Anthony Addesso, owner of Anthony Addesso Architecture, asked the Business.com community the best way to pay yourself as a business owner: "Being the owner of a services company, I was wondering if it is better to pay myself with a paycheck, or have tax deductions taken out of each pay check, or just take a draw and try to figure out the taxes on my own and pay them quarterly?"
This topic is heavily discussed on Business.com. After speaking with experts, we outlined tips and steps to paying yourself as an entrepreneur.
The first step to starting a business is choosing the right structure, and your decision will impact how you handle your income. According to Ina Coveney, BS, MBA, and techie business expert, you should get off a sole proprietorship and create a single-member LLC right away. [Want to change your business structure?

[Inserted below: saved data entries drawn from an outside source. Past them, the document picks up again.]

(** A request beyond the end of the file that the reported size allows: in the last
    block of the file, when the position has reached the end, the rounds read
    nothing. *)
Lemma read_loop_hangs fuel s f x i b n out :
  at_block s f x i b -> size x = fss_get_size -> 0 <= pos x <= len (kernel s) (handle x) -> len (kernel s) (handle x) < pos x + readable x n ->
  len (kernel s) (handle x) mod BUF_BLOCK_SIZE <> 0 -> read_loop syscall_read syscall_write fuel s f n out = NoFuel.
Proof.
  revert s x b n out. induction fuel as [|fuel IH]; intros s x b n out Hab Hsize Hpos Hlen Hmod; [done|]. set (L := len (kernel s) (handle x)) in *.
  assert (0 < n /\ pos x < size x) as [Hn Hlt] by (unfold readable in Hlen; lia). destruct (block_position (pos x)) as (Epos & Hoff & Hq); [lia|]. pose proof (block_before_end (pos x) ltac:(lia)) as Hend.
  assert (BUF_BLOCK_ID (pos x) * BUF_BLOCK_SIZE < L) as Hblk.
  { destruct (Z.eq_dec (BUF_BLOCK_ID (pos x) * BUF_BLOCK_SIZE) L) as [E|]; [|lia]. destruct Hmod. rewrite <- E. by apply Z.mod_mul. }
  destruct (read_round fuel s f x i b n out Hab Hsize ltac:(lia) Hn) as (s1 & b1 & E1 & Hab1 & Hsame & _); [fold L; lia|done|].
  set (m := Z.min n _) in *. rewrite E1. destruct (Hsame (handle x)) as [El _]. fold L in m, El.
  apply (IH s1 (set_pos x (pos x + m)) b1); cbn [handle set_pos pos size]; rewrite ?El; try done; unfold m, readable in *; cbn [pos size set_pos] in *; lia.
Qed.

(** *** A block for the stream *)

Lemma free_block_spec l n : match free_block l n with
  | Some i => exists b, (n <= i)%nat /\ l !! (i - n)%nat = Some b /\ b_file b = 0
  | None => forall b, b ∈ l -> b_file b <> 0
  end.
Proof.
  revert n. induction l as [|b l IH]; intros n; cbn; [by intros b ?%elem_of_nil|]. destruct (Z.eqb_spec (b_file b) 0) as [E|E].
  - exists b. rewrite Nat.sub_diag. done.
  - specialize (IH (S n)). destruct (free_block l (S n)) as [i|].
    + destruct IH as (c & Hle & Hc & Hf). exists c. replace (i - n)%nat with (S (i - S n)) by lia. split; [lia|done].
    + intros c [->|Hc]%elem_of_cons; auto.
Qed.
(* ===== verification/Timer.v ===== *)
(** * Software timers

    [source/drivers/hal/time/timer.c]: the timing wheel behind the time-outs of
    the kernel, with the comparisons of [tick.h].  A timer is known by its
    address; [vec] has the lists of [tv1] (level 0) to [tv5] (level 4) by level
    and index, and [work] is the list of expired timers on the stack of
    [__run_timers].  [entry.next != NULL] is [pending]; of the pointer [base],
    which carries two flags, the flags are kept, and [None] is NULL.  There is
    one CPU and one base.  A call-back acts on timers by the operations a list
    gives for the function, its argument and the time. *)

From stdpp Require Import gmap.
From S2P Require Import Prelude Bits.
Import BitOps FindBit.
Local Open Scope c_scope.

Definition TVN_BITS : Z := 6.
Definition TVR_BITS : Z := 8.
Definition TVN_SIZE : Z := Z.shiftl 1 TVN_BITS.
Definition TVR_SIZE : Z := Z.shiftl 1 TVR_BITS.
Definition TVN_MASK : Z := TVN_SIZE - 1.
Definition TVR_MASK : Z := TVR_SIZE - 1.
Definition MAX_TVAL : Z := wrap (Z.shiftl 1 (TVR_BITS + 4 * TVN_BITS) - 1).
Definition TIMER_DEFERRABLE : Z := 1.
Definition TIMER_IRQSAFE : Z := 2.

Record timer_list := Timer {
  pending : bool;
  expires : Z;
  base : option Z;
  function : Z;
  data : Z;
  slack : Z
}.

Record tvec_base := TBase {
  running_timer : Z;                               (* 0 is NULL *)
  timer_jiffies : Z;
  next_timer : Z;
  active_timers : Z;
  vec : Z -> Z -> list Z
}.
(* ===== verification/Resource.v ===== *)
(** * Device resources

    [source/drivers/hal/main/resource.c]: the trees of port and memory ranges in
    which drivers register what they use.  A resource is known by its address;
    [child] has the children of a resource in the order of their [sibling]
    links.  Addresses and sizes have 64 bits.  [None] and [Fault] are an access
    through NULL.  The lock is held during an operation. *)

From stdpp Require Import gmap sorting.
From S2P Require Import Prelude.
Local Open Scope c_scope.

Definition IO_SPACE_LIMIT : Z := 0xffff.
Definition IORESOURCE_IO : Z := 0x100.
Definition IORESOURCE_MEM : Z := 0x200.
Definition IORESOURCE_BUSY : Z := 0x80000000.
Definition DR_RESOURCE_TYPE_IO : Z := 0.
Definition DR_RESOURCE_TYPE_MEM : Z := 1.
Definition EBUSY : Z := 16.

(** The values of [resource_size_t]. *)
Definition wrap_size (z : Z) : Z := z mod 18446744073709551616.

Record resource := Res {
  start : Z;
  end_ : Z;
  flags : Z;
  parent : Z;                                      (* 0 is NULL *)
  child : list Z
}.

Module ResOps.
Notation st := (gmap Z resource).

Definition set_child (x : resource) (l : list Z) : resource := Res (start x) (end_ x) (flags x) (parent x) l.
Definition set_parent (x : resource) (p : Z) : resource := Res (start x) (end_ x) (flags x) p (child x).

(** The loop over the children: where the new one goes, or the one it meets. *)
Fixpoint scan (m : st) (cs : list Z) (i : nat) (lo hi : Z) : option (nat + Z) :=
  match cs with
  | [] => Some (inl i)
  | c :: cs =>
    x ← m !! c;
    if hi <? start x then Some (inl i) else
    if end_ x <? lo then scan m cs (S i) lo hi else Some (inr c)
  end.

(** 0 and the new tree, or the resource in conflict. *)
Definition __request_resource (m : st) (root new : Z) : option (Z * st) :=
  n ← m !! new; r ← m !! root;
  if end_ n <? start n then Some (root, m) else
  if start n <? start r then Some (root, m) else
  if end_ r <? end_ n then Some (root, m) else
  p ← scan m (child r) 0 (start n) (end_ n);
  match p with
  | inr c => Some (c, m)
  | inl i => Some (0, <[new := set_parent n root]> (<[root := set_child r (take i (child r) ++ new :: drop i (child r))]> m))
  end.

(** The first loop of [__insert_resource]: the end of the operation, or the parent
    and the child the new resource meets. *)
Fixpoint descend (fuel : nat) (m : st) (par new : Z) : run (Z * st + Z * Z) :=
  match fuel with
  | O => NoFuel
  | S fuel =>
    '(first, m) ← lift (__request_resource m par new);
    if first =? 0 then Ret (inl (0, m)) else
    if first =? par then Ret (inl (first, m)) else
    if first =? new then Ret (inl (first, m)) else
    x ← lift (m !! first);
    n ← lift (m !! new);
    if (start n <? start x) || (end_ x <? end_ n) then Ret (inr (par, first)) else
    if (start x =? start n) && (end_ x =? end_ n) then Ret (inr (par, first)) else
    descend fuel m first new
  end.

(** The second loop, from the first child on: how many children the new resource
    takes over, or the one it meets in part. *)
Fixpoint covered (m : st) (l : list Z) (lo hi : Z) : option (nat + Z) :=
  match l with
  | [] => None
  | c :: l =>
    x ← m !! c;
    if (start x <? lo) || (hi <? end_ x) then Some (inr c) else
    match l with
    | [] => Some (inl 1%nat)
    | d :: _ =>
      y ← m !! d;
      if hi <? start y then Some (inl 1%nat) else
      r ← covered m l lo hi;
      Some (match r with inl k => inl (S k) | inr c => inr c end)
    end
  end.

Fixpoint adopt (m : st) (l : list Z) (new : Z) : option st :=
  match l with
  | [] => Some m
  | c :: l => x ← m !! c; adopt (<[c := set_parent x new]> m) l new
  end.


(** The children before [c] and those from [c] on. *)
Fixpoint split_at (c : Z) (l : list Z) : list Z * list Z :=
  match l with
  | [] => ([], [])
  | x :: l => if x =? c then ([], x :: l) else let '(a, b) := split_at c l in (x :: a, b)
  end.

Definition __insert_resource (fuel : nat) (m : st) (par new : Z) : run (Z * st) :=
  r ← descend fuel m par new;
  match r with
  | inl res => Ret res
  | inr (par, first) =>
    p ← lift (m !! par);
    n ← lift (m !! new);
    let '(before, rest) := split_at first (child p) in
    k ← lift (covered m rest (start n) (end_ n));
    match k with
    | inr c => Ret (c, m)
    | inl k =>
      m ← lift (adopt (<[new := Res (start n) (end_ n) (flags n) par (take k rest)]> m) (take k rest) new);
      p ← lift (m !! par);
      Ret (0, <[par := set_child p (before ++ new :: drop k rest)]> m)
    end
  end.

Fixpoint region_loop (fuel : nat) (m : st) (par res : Z) : run (Z * st) :=
  match fuel with
  | O => NoFuel
  | S fuel =>
    '(conflict, m) ← lift (__request_resource m par res);
    if conflict =? 0 then Ret (res, m) else
    x ← lift (m !! conflict);
    if negb (conflict =? par) && (Z.land (flags x) IORESOURCE_BUSY =? 0) then region_loop fuel m conflict res else
    Ret (0, delete res m)
  end.

(** [alloc]: what [kzalloc] returns. *)
Definition __request_region (fuel : nat) (m : st) (par lo n fl : Z) (alloc : option Z) : run (Z * st) :=
  match alloc with
  | None => Ret (0, m)
  | Some res => region_loop fuel (<[res := Res lo (wrap_size (lo + n - 1)) (Z.lor IORESOURCE_BUSY fl) 0 []]> m) par res
  end.

(** The two roots, at [io] and [mem]. *)
Definition initial_resources (io mem : Z) : st :=
  {[ io := Res 0 IO_SPACE_LIMIT IORESOURCE_IO 0 []; mem := Res 0 (wrap_size (- 1)) IORESOURCE_MEM 0 [] ]}.

Definition dr_get_constance_resource (io mem type : Z) : Z :=
  if type =? DR_RESOURCE_TYPE_IO then io else if type =? DR_RESOURCE_TYPE_MEM then mem else 0.

Definition dr_register (fuel : nat) (m : st) (io mem type lo size fl : Z) (alloc : option Z) : run (Z * st) :=
  __request_region fuel m (dr_get_constance_resource io mem type) lo size fl alloc.

Definition dr_insert (fuel : nat) (m : st) (par new : Z) : run (Z * st) := __insert_resource fuel m par new.

Definition dr_release (m : st) (type lo n : Z) : st := m.

(** The child before [c], if there is one. *)
Fixpoint pred_of (c : Z) (l : list Z) : option (option Z) :=
  match l with
  | [] => None
  | x :: l => if x =? c then Some None else
    match l with
    | y :: _ => if y =? c then Some (Some x) else pred_of c l
    | [] => None
    end
  end.

Fixpoint succ_of (c : Z) (l : list Z) : option Z :=
  match l with
  | [] => None
  | x :: l => if x =? c then match l with y :: _ => Some y | [] => None end else succ_of c l
  end.

(** The tests of [dr_adjust_resource] against the parent and the neighbours. *)
Definition fits_parent (m : st) (res lo hi : Z) (x : resource) : option bool :=
  if parent x =? 0 then Some true else
  p ← m !! parent x;
  if (lo <? start p) || (end_ p <? hi) then Some false else
  next ← match succ_of res (child p) with None => Some false | Some d => y ← m !! d; Some (start y <=? hi) end;
  if (next : bool) then Some false else
  prev ← pred_of res (child p);
  match prev with None => Some true | Some d => y ← m !! d; Some (negb (lo <=? end_ y)) end.

Fixpoint fits_children (m : st) (l : list Z) (lo hi : Z) : option bool :=
  match l with
  | [] => Some true
  | c :: l => y ← m !! c; if (start y <? lo) || (hi <? end_ y) then Some false else fits_children m l lo hi
  end.

Definition dr_adjust_resource (m : st) (res lo size : Z) : option (Z * st) :=
  x ← m !! res;
  let hi := wrap_size (lo + size - 1) in
  a ← fits_parent m res lo hi x;
  if negb a then Some (- EBUSY, m) else
  b ← fits_children m (child x) lo hi;
  if negb b then Some (- EBUSY, m) else
  Some (0, <[res := Res lo hi (flags x) (parent x) (child x)]> m).

End ResOps.
Import ResOps.

(** ** The tree *)

Definition within (x y : resource) : Prop := start y <= start x /\ end_ x <= end_ y.
Definition overlap (x y : resource) : Prop := start x <= end_ y /\ start y <= end_ x.

(** The children lie apart, in order. *)
Definition apart (m : st) (c d : Z) : Prop := forall x y, m !! c = Some x -> m !! d = Some y -> end_ x < start y.

(** Ranges are not empty, children lie inside their parent in order, the links
    agree, and [rank] falls along them. *)
Record res_ok (m : st) (rank : Z -> nat) : Prop := {
  ro_null : m !! 0 = None;
  ro_range : forall a x, m !! a = Some x -> parent x <> 0 \/ child x <> [] -> start x <= end_ x;
  ro_child : forall a x c, m !! a = Some x -> c ∈ child x -> exists y, m !! c = Some y /\ parent y = a /\ within y x /\ (rank c < rank a)%nat;
  ro_parent : forall c y, m !! c = Some y -> parent y <> 0 -> exists x, m !! parent y = Some x /\ c ∈ child x;
  ro_nodup : forall a x, m !! a = Some x -> NoDup (child x);
  ro_sorted : forall a x, m !! a = Some x -> StronglySorted (apart m) (child x)
}.
Lemma enable_last s i d x : held s i d x -> depth d = 1 ->
  exists x', (s1 ← irq_enable (line_put s i (irq_settings_set_noprobe d) x) i; s2 ← check_irq_resend s1 i; upd s2 i (fun d => set_depth d (depth d -w 1)))
    = Ret (line_put s i (enabled_desc d) x') /\ held s i (enabled_desc d) x' /\ (i < hw_lines -> hw_masked x' i = false).
Proof.
  intros Hh Hd. destruct (held_chip _ _ _ _ Hh) as (c & Hc & _ & _ & Hr).
  set (d1 := irq_settings_set_noprobe d). set (d2 := irqd_clear (irqd_clear d1 IRQD_IRQ_DISABLED) IRQD_IRQ_MASKED).
  assert (exists x', irq_enable (line_put s i d1 x) i = Ret (line_put s i d2 x') /\ held s i (enabled_desc d) x' /\ (i < hw_lines -> hw_masked x' i = false)) as (x' & -> & Hx' & Hm).
  { destruct (enabled_desc_same d) as (E1 & E2 & E3). pose proof (enabled_desc_base i d (held_base _ _ _ _ Hh)) as Hb. destruct Hh as [[l H]|H].
    - destruct (irq_enable_hw s i d1 x l (noprobe_hw _ _ _ _ _ H)) as (x' & E & Hx'). exists x'. split; [done|].
      assert (at_hw s i (enabled_desc d) x' l) as Ha by (apply Hx'; [by rewrite E1|by rewrite E2; apply H|by rewrite E3|done]). split; [left; by exists l|]. intros _.
      apply (lm_open _ _ _ (ah_mask _ _ _ _ _ Ha)); unfold irqd_irq_disabled, irqd_irq_masked; rewrite E1; by desc_simpl.
    - exists x. rewrite (irq_enable_put s i d1 x the_no_irq_chip noop); [|change (chip (data d1)) with (chip (data d)); rewrite (an_chip _ _ _ _ H); apply (an_rest _ _ _ _ H)|done].
      split; [done|]. split; [|pose proof (an_range _ _ _ _ H); lia]. right. destruct H as [H1 H2 H3 H4 H5 H6 H7]. constructor; try done; by rewrite ?E1, ?E2, ?E3. }
  irq_run. rewrite (check_irq_resend_put s i d2 x' c Hc Hr). irq_run. exists x'. split; [|done]. unfold enabled_desc. fold d1 d2.
  destruct (resent_same d2) as (_ & _ & _ & _ & E5 & _). rewrite E5. change (depth d2) with (depth d). by rewrite Hd.
Qed.

Lemma enable_held s i d x : held s i d x ->
  exists d' x', __enable_irq (line_put s i d x) i false = Ret (line_put s i d' x') /\ held s i d' x' /\ chip (data d') = chip (data d) /\ action d' = action d /\
    depth d' = Z.max 0 (depth d - 1) /\ (depth d = 1 -> i < hw_lines -> hw_masked x' i = false).
Proof.
  intros Hh. destruct (held_base _ _ _ _ Hh) as [B1 B2 B3 B4 B5 B6 B7 B8]. unfold __enable_irq. irq_run. cbn [negb]. irq_run.
  unfold is_word in B2. destruct (Z.eqb_spec (depth d) 0) as [E0|E0].
  { exists d, x. split; [done|]. split; [done|]. split; [done|]. split; [done|]. split; lia. }
  destruct (Z.eqb_spec (depth d) 1) as [E1|E1].
  - rewrite B5. irq_run. destruct (enable_last s i d x Hh E1) as (x' & -> & Hx' & Hm). exists (enabled_desc d), x'. split; [done|]. split; [done|].
    destruct (enabled_desc_same d) as (F1 & _ & F3). rewrite F1, F3. split; [done|]. split; [done|]. split; [cbn; lia|]. by intros _.
  - irq_run. exists (set_depth d (depth d -w 1)), x. rewrite wrap_small by (unfold is_word; lia). split; [done|]. split.
    + apply depth_held; [done|unfold is_word; lia|]. rewrite B3, (proj2 (Z.eqb_neq (depth d - 1) 0)) by lia. done.
    + cbn. split; [done|]. split; [done|]. split; lia.
Qed.
(** The line is masked, acknowledged and, after its handler, opened; then the
    procedure runs. *)
Example tick_trace : match tick_run with Ret s => Some (trace s, take 3 (outs (dev s)), preempt_count s, dpc_irq_pending s) | _ => None end
  = Some ([Handled 0x2000; Raised 1; Deferred 1], [(PIC_MASTER_IMR, 0xfa); (PIC_MASTER_CMD, 0x60); (PIC_MASTER_IMR, 0xfb)], 0, 0).
Proof. vm_compute. reflexivity. Qed.

(** Line 4 with a shared handler: one that does not share is refused. *)
Definition share_run : run (Z * Z) :=
  s ← early_irq_init (loaded sample_inb tt);
  '(_, s) ← arch_init_irq sample_inb 4 ∅ s;
  '(_, s) ← hal_irq_request 4 s 4 (Some (Driver 1)) IRQF_SHARED 7 0x2000;
  '(r1, s) ← hal_irq_request 4 s 4 (Some (Driver 2)) 0 8 0x3000;
  '(r2, s) ← hal_irq_request 4 s 4 (Some (Driver 2)) IRQF_SHARED 8 0x3000;
  Ret (r1, r2).

Example share_sample : share_run = Ret (- EBUSY, 0).
Proof. vm_compute. reflexivity. Qed.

Here's how.]
"Not only will it have no impact on how your taxes are … but also you will be incentivized to behave as a business to prevent from piercing the corporate veil," said Coveney.
You'll also have your own business account and credit card, separating your personal finances from business expenses, she added.
"Basically, every entrepreneur should have a Sub-S or LLC corporation, not only for liability protection, but so they can set up a SEP-IRA or other retirement vehicles," added Terence Michael, president and executive producer of 100% Terry Cloth, Inc. "This way they really are paying themselves first, but in a tax-deferred or tax-deductible method."
Nate Masterson, marketing manager for Maple Holistics, offered two popular ways to pay yourself:
According to Masterson, when a small business owner pays themselves, it's called an owner's draw. Owners of LLCs and partnerships aren't payed through regular wages; instead, they're paid with owner's draws, which aren't taxed until later, he said.
"A salary is appropriate if you are involved in the day-to-day operations and are seeking compensation for your work, as the IRS will expect you to compensate with a recurring payment that is accounted for in payroll," said Masterson. "In this way, you are less likely to be in a sticky tax situation, and you'll be able to enjoy your money more easily without the IRS and taxes hanging over you."
Michael advised running quarterly payrolls for yourself.
"I typically prefer quarterly payrolls over weekly or bi-weekly payrolls. It saves paperwork and administration, so the owners can concentrate on the bigger, deeper swings and not get distracted by compliance," Michael said. [Need help with payroll? Check out our picks for the best online payroll services.]
"If you are a sole proprietorship, [you] could just take a draw and figure out the taxes quarterly," he said. "If you are an S corp, C corp or LLC, you would be better off taking a paycheck and taking your taxes out at that time."
You might think it's in your business's best interest to lower your wages, but it's also important not to under-pay yourself. According to Jennifer E. Myers, CFP and president of SageVest Wealth Management and financial literacy site SageVest Kids, this limits your social security and other benefits, impacts sales and is often a red flag to the IRS.
"One of the most tempting ways for business owners to keep their company expenses low is to pay themselves very little, or even nothing, in the form of W-2 income," Myers said. "While this strategy lowers your payroll expenses and some tax liabilities, there are potential long-term personal and business costs."
It's best to pay yourself for the job you are doing. How would you reward an employee in your position, doing your work? Make sure it's reasonable, covering your personal expenses without leaving your business empty-handed.